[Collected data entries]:
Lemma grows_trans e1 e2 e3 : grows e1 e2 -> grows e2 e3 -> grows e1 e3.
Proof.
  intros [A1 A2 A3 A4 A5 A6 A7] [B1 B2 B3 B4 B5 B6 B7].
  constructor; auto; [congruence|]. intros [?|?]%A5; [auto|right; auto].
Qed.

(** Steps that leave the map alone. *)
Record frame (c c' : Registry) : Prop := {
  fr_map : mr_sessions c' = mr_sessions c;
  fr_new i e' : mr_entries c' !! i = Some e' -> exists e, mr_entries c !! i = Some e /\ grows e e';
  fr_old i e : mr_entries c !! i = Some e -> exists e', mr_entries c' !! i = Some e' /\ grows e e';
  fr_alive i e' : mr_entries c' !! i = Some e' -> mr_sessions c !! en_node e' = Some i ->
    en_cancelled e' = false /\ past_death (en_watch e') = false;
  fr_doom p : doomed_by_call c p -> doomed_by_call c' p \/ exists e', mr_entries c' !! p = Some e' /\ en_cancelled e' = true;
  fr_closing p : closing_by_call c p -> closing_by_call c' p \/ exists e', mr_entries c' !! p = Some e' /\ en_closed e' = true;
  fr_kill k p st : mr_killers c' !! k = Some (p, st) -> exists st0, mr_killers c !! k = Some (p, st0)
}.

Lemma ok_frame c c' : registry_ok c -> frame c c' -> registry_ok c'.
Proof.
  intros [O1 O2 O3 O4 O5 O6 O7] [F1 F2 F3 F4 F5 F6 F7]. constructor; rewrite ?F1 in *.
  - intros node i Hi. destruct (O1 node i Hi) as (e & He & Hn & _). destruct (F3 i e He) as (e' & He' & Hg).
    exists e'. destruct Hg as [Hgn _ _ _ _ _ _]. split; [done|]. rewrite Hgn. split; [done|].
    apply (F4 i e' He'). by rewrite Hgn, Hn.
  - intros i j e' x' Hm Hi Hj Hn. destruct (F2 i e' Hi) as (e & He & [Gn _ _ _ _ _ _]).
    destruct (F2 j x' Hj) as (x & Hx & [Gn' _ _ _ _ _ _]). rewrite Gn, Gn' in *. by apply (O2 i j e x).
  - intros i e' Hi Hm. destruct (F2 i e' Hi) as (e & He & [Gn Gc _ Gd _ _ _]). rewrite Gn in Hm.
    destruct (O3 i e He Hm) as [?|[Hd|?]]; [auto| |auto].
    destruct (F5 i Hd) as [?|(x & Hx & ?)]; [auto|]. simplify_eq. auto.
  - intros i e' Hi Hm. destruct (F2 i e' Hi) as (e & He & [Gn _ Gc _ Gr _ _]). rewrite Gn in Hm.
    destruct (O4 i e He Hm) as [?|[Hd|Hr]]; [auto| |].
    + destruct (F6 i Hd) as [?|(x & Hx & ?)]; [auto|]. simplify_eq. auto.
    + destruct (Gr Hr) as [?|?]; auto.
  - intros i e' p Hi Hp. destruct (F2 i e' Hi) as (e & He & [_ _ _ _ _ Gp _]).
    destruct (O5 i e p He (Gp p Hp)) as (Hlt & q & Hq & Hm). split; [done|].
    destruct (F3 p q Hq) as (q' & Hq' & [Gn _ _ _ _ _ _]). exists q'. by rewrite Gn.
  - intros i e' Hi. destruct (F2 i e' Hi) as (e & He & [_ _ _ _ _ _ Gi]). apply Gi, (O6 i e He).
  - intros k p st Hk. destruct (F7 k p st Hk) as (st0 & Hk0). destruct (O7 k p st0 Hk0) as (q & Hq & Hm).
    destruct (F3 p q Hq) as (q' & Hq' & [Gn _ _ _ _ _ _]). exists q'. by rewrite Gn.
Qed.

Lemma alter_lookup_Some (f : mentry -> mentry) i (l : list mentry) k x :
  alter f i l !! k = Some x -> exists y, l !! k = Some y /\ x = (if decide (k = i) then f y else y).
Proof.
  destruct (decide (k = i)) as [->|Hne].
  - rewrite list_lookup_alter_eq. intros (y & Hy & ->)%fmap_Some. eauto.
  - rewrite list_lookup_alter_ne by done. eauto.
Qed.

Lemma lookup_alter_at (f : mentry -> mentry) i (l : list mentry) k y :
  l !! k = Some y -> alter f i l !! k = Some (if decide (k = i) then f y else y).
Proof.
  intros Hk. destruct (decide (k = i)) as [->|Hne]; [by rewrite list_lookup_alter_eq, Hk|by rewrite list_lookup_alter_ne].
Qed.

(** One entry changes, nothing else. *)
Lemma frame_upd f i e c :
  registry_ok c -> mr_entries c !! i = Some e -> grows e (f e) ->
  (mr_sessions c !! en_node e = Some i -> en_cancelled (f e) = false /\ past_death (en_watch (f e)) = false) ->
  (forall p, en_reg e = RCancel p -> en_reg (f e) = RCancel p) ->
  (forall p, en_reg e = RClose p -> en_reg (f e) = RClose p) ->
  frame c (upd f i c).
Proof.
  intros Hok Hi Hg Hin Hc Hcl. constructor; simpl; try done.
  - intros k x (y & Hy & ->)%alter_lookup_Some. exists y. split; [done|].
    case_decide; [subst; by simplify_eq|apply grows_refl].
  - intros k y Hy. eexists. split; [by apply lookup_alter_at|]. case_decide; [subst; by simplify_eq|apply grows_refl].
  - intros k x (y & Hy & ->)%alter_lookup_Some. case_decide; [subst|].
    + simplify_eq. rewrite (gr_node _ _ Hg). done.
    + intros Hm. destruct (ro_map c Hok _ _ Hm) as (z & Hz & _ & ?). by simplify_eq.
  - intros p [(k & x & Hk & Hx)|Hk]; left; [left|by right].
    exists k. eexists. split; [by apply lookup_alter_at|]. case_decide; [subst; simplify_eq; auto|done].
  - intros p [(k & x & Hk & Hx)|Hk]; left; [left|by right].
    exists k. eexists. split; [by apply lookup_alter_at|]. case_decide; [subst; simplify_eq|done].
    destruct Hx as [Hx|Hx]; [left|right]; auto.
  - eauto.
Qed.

[Work instructions]: Collect every line with the string "false" from the records, and copy each.

[The answer]:
    en_cancelled e' = false /\ past_death (en_watch e') = false;
  (mr_sessions c !! en_node e = Some i -> en_cancelled (f e) = false /\ past_death (en_watch (f e)) = false) ->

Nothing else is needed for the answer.